# Directions for this task
Please give back, word for word, each line from the start of the entries through the one in which "let db := be_others env 1 db in" is found.

Collected data

Definition Resolve (env : BindEnv) (key model : string) (db : PoolDB)
  : PoolDB * res (SessionBinding * UpstreamAccount) :=
  let db := be_others env 0 db in
  match stmt env 0 (GetActiveSessionBinding key model (be_clock env 0) db) with
  | Err e => (db, Err e)
  | Ok binding =>
      let db := be_others env 1 db in
      match stmt env 1 (GetUpstreamAccount (b_AccountID binding) db) with
      | Err e => (db, Err e)
      | Ok a =>
          if negb (bool_decide (a_Status a = AccountActive)) || quotaExhausted a (be_clock env 1)
          then (db, Err (NewError CodeConflict)) else
          let db := be_others env 2 db in
          match stmt env 2 (TouchSessionBinding (b_ID binding) (be_now env) db) with
          | Err e => (db, Err (if bool_decide (CodeOf e = CodeNotFound) then WrapError CodeConflict e else e))
          | Ok db => (db, Ok (binding, a))
          end
      end
  end.

(** The transaction of [Migrate]: end the old binding, insert the new one. *)
Definition migrate_tx (env : BindEnv) (key model newAccount : string) (old : option string) (db : PoolDB)
  : PoolDB * res SessionBinding :=
  let body := let? db1 := match old with
                          | Some id => stmt env 2 (Ok (endSessionBinding id BindingEndedMigrated db).2)
                          | None => Ok db end in
              let binding := new_binding env 1 key model newAccount in
              let? db2 := stmt env 3 (insertSessionBinding binding db1) in
              Ok (db2, binding) in
  match body with
  | Err e => (db, Err e)
  | Ok (db', binding) =>
      match be_commit env with
      | Committed => (db', Ok binding)
      | CommitFailed e persisted => (if persisted then db' else db, Err (WrapError CodeInternal e))
      end
  end.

# Finished task
Definition Resolve (env : BindEnv) (key model : string) (db : PoolDB)
  : PoolDB * res (SessionBinding * UpstreamAccount) :=
  let db := be_others env 0 db in
  match stmt env 0 (GetActiveSessionBinding key model (be_clock env 0) db) with
  | Err e => (db, Err e)
  | Ok binding =>
      let db := be_others env 1 db in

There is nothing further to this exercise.